Kırsal alanlar bir bölgede mevcut olan doğal bitki örtüsü ve faunaya göre gelişigüzel gelişirken, kentsel yerleşimler uygun, kentleşme adı verilen bir sürece göre planlanmış yerleşimler inşa edilmiştir. Çoğu zaman, kırsal alanlar hükümetler ve kalkınma ajansları tarafından odaklanır ve kentsel alanlara dönüşür.
Kırsal alanlardan farklı olarak, kentsel yerleşimler gelişmiş vatandaşlık olanakları, eğitim fırsatları, ulaşım olanakları, iş ve sosyal etkileşim ve genel olarak daha iyi yaşam standardı ile tanımlanmaktadır. Sosyo-kültürel istatistikler genellikle kentsel bir nüfusa dayanmaktadır..
Kırsal yerleşimler daha çok doğal kaynaklara ve olaylara dayalı olmakla birlikte, kentsel nüfus, insanın bilim ve teknoloji alanındaki ilerlemelerinin faydalarından yararlanmaktadır ve günlük işlevleri nedeniyle doğaya bağımlı değildir. İşletmeler, kentsel alanlarda akşam geç saatlere kadar açık kalırken, kırsal alanlarda gün batımı, günün neredeyse bittiğini gösterir.
Bunun tersi, kırsal alanların düzenli kentsel alanları belirleyen kirlilik veya trafik problemleri olmamasıdır. Birçok hükümet, kırsal alanların gelişimine odaklanmasına rağmen, ülkelerini temel kültür ve geleneklerinin korunması olarak bu alanları 'korumaya' çalıştı..

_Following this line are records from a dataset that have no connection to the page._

(** [std::to_string]: at most twenty digits. *)
Fixpoint digits (fuel : nat) (z : Z) : list Z :=
  match fuel with
  | O => []
  | S fuel => if z <? 10 then [48 + z] else digits fuel (z / 10) ++ [48 + z mod 10]
  end.
Definition to_string (z : Z) : list Z := if z <? 0 then 45 :: digits 20 (- z) else digits 20 z.

(** Separated by commas. *)
Fixpoint commas (l : list (list Z)) : list Z :=
  match l with
  | [] => []
  | [x] => x
  | x :: l => x ++ [44] ++ commas l
  end.

Section writer.
  Context (print_double : D → list Z).

(* include/lazily/json.hpp:202-238, json_write_to *)
Fixpoint json_write (v : JsonValue) : list Z :=
  match v with
  | JNull => bytes_of "null"
  | JBool b => if b then bytes_of "true" else bytes_of "false"
  | JInt z => to_string z
  | JDouble d => print_double d
  | JString s => json_write_string s
  | JArray l => [91] ++ commas (map json_write l) ++ [93]
  | JObject l => [123] ++ commas (map (λ '(k, v), json_write_string k ++ 58 :: json_write v) l) ++ [125]
  end.

End writer.

(** ** Parsing *)

Fixpoint skip_ws_from (bs : list Z) : list Z :=
  match bs with
  | c :: bs' => if (c =? 32) || (c =? 9) || (c =? 10) || (c =? 13) then skip_ws_from bs' else bs
  | [] => []
  end.

(* include/lazily/json.hpp:277-285, JsonParser::skip_ws *)
Definition skip_ws : Reader () := λ bs, inr ((), skip_ws_from bs).

(* include/lazily/json.hpp:287-290, JsonParser::peek *)
Definition peek : Reader Z := λ bs, match bs with [] => inl (Fail "unexpected end of input") | c :: _ => inr (c, bs) end.

(** The byte at the position, which moves past it. *)
Definition next_or (what : string) : Reader Z := λ bs, match bs with [] => inl (Fail what) | c :: bs => inr (c, bs) end.
Definition next : Reader Z := next_or "unexpected end of input".

(* include/lazily/json.hpp:292-295, JsonParser::expect *)
Definition expect (c : Z) : Reader () := c' ← next; if c' =? c then mret () else throw "unexpected character".

Fixpoint strip_prefix (word bs : list Z) : option (list Z) :=
  match word, bs with
  | [], _ => Some bs
  | c :: word, c' :: bs => if c =? c' then strip_prefix word bs else None
  | _ :: _, [] => None
  end.

(* include/lazily/json.hpp:297-302, JsonParser::literal *)
Definition literal (word : list Z) : Reader bool := λ bs,
  match strip_prefix word bs with Some rest => inr (true, rest) | None => inr (false, bs) end.

Definition is_digit (c : Z) : bool := (48 <=? c) && (c <=? 57).

Definition hex_digit (c : Z) : Reader Z :=
  if is_digit c then mret (c - 48)
  else if (97 <=? c) && (c <=? 102) then mret (c - 97 + 10)
  else if (65 <=? c) && (c <=? 70) then mret (c - 65 + 10)
  else throw "bad hex digit in a \u escape".

(** The four digits, already there. *)
Definition hex_value (a b c d : Z) : Reader Z :=
  a ← hex_digit a; b ← hex_digit b; c ← hex_digit c; d ← hex_digit d;
  mret (Z.lor (Z.shiftl (Z.lor (Z.shiftl (Z.lor (Z.shiftl a 4) b) 4) c) 4) d).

Kentsel alanlar da arazi kullanımı ve nüfus yoğunluğuna göre sınıflandırılmaktadır. Ancak bu durum gelişmiş ülkelerden gelişmekte olan ülkelere kadar değişebilir. Örneğin, Avustralya'da kentsel şehirler kilometrekare başına 200 veya daha fazla kişiden oluşan en az 1.000 kişi içermelidir. alan kilometrekare başına yaklaşık 1.500 kişidir İstatistiksel olarak, aralarında iki kilometreden daha az olan iki kentsel alan bir kentsel bölge olarak kabul edilir.